▶ [EXERCISE BRIEF]
Some lines in the records below may hold the word "JObject"; give the number of those lines and nothing else.
----
(* ===== verification/ReferenceJson.v ===== *)
(** * An instance of the interface to nlohmann::json

    A small JSON library that reads back every value it prints, for evaluating the model:
    a text is the encoding of a tree in two letters. *)

From stdpp Require Import base list strings numbers countable gmap.
From Stdlib Require Import Ascii.
From S2P Require Import Prelude Double Model Text Database CardFrontMatter Json ReferenceGit ReferenceYaml.
Import ReferenceGit ReferenceYaml.

Module ReferenceJson.

Section JsonInd.
Context (P : Json -> Prop) (Pnull : P JNull) (Pbool : forall b, P (JBool b)) (Pint : forall z, P (JInt z))
  (Pfloat : forall d, P (JFloat d)) (Pstring : forall s, P (JString s))
  (Parray : forall l, Forall P l -> P (JArray l))
  (Pobject : forall l, Forall (fun kv => P kv.2) l -> P (JObject l)).
Fixpoint json_ind (v : Json) : P v :=
  match v with
  | JNull => Pnull
  | JBool b => Pbool b
  | JInt z => Pint z
  | JFloat d => Pfloat d
  | JString s => Pstring s
  | JArray l => Parray l ((fix go l := match l return Forall P l with
      | [] => List.Forall_nil _ | x :: l => List.Forall_cons _ _ _ (json_ind x) (go l) end) l)
  | JObject l => Pobject l ((fix go l := match l return Forall (fun kv => P kv.2) l with
      | [] => List.Forall_nil _ | x :: l => List.Forall_cons _ _ _ (json_ind x.2) (go l) end) l)
  end.
End JsonInd.

Fixpoint tree_of (v : Json) : gen_tree (string + list Z) :=
  match v with
  | JNull => GenNode 0 []
  | JBool b => GenNode 1 [GenLeaf (inr [if b : bool then 1 else 0])]
  | JInt z => GenLeaf (inr [z])
  | JFloat d => GenNode 2 [GenLeaf (inr (of_double d))]
  | JString s => GenLeaf (inl s)
  | JArray l => GenNode 3 (map tree_of l)
  | JObject l => GenNode 4 (map (fun kv => GenNode 0 [GenLeaf (inl kv.1); tree_of kv.2]) l)
  end.
Fixpoint of_tree (t : gen_tree (string + list Z)) : Json :=
  match t with
  | GenLeaf (inl s) => JString s
  | GenLeaf (inr [z]) => JInt z
  | GenNode 1 [GenLeaf (inr [z])] => JBool (Z.eqb z 1)
  | GenNode 2 [GenLeaf (inr l)] => match to_double l with Some d => JFloat d | None => JNull end
  | GenNode 3 l => JArray (map of_tree l)
  | GenNode 4 l => JObject (map (fun t => match t with
      | GenNode _ [GenLeaf (inl k); v] => (k, of_tree v) | _ => ("", JNull) end) l)
  | _ => JNull
  end.
Lemma json_of_tree_of v : of_tree (tree_of v) = v.
Proof.
  induction v as [|[]|z|d|s|l IH|l IH] using json_ind; cbn; try done.
  - by rewrite to_of_double.
  - f_equal. rewrite map_map. induction IH as [|x l Hx _ IH]; cbn; [done|]. by rewrite IH, Hx.
  - f_equal. rewrite map_map. induction IH as [|[k x] l Hx _ IH]; cbn; [done|]. cbn in Hx. by rewrite IH, Hx.
Qed.

#[export] Instance reference_json : JsonLib := {|
  json_dump _ v := Ok (encoded (tree_of v));
  json_parse s := match decoded s with Some t => Ok (of_tree t) | None => Err (Runtime "[json.exception.parse_error]") end;
  get_int64 v := match v with JInt z => Ok (wrap_int 64 z) | _ => Err Json.type_error end;
  get_int v := match v with JInt z => Ok (wrap_int 32 z) | _ => Err Json.type_error end
|}.

(** A newline at the end is one more zero bit. *)
Lemma of_letters_line s : of_letters (s +:+ CardFrontMatter.lf) = of_letters s ++ [false].
Proof. induction s as [|c s IH]; [done|]. rewrite append_cons. cbn. by rewrite IH. Qed.
Lemma of_bits_zero l : of_bits (l ++ [false]) = of_bits l.
Proof. induction l as [|b l IH]; cbn; [done|]. by rewrite IH. Qed.
Lemma decoded_line {A} `{Countable A} (s : string) : decoded (A := A) (s +:+ CardFrontMatter.lf) = decoded s.
Proof. unfold decoded. by rewrite of_letters_line, of_bits_zero. Qed.

Lemma wrap_int_id w n : 0 < w -> - 2 ^ (w - 1) <= n < 2 ^ (w - 1) -> wrap_int w n = n.
Proof.
  intros Hw Hn. unfold wrap_int. rewrite Z.mod_small; [lia|].
  replace (2 ^ w) with (2 * 2 ^ (w - 1)) by (rewrite <- Z.pow_succ_r by lia; f_equal; lia). lia.
Qed.

#[export] Instance reference_json_laws : JsonLaws reference_json.
Proof.
  split.
  - intros i v s _ [= <-]. cbn [json_parse reference_json]. by rewrite decoded_encoded, json_of_tree_of.
  - intros i v s _ [= <-]. cbn [json_parse reference_json]. by rewrite decoded_line, decoded_encoded, json_of_tree_of.
  - intros v. by vm_compute.
  - intros z Hz. cbn [get_int64 reference_json]. by rewrite wrap_int_id.
  - intros z Hz. cbn [get_int reference_json]. by rewrite wrap_int_id.
Qed.
End ReferenceJson.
----
▶ [ANSWER TO THIS EXERCISE]
4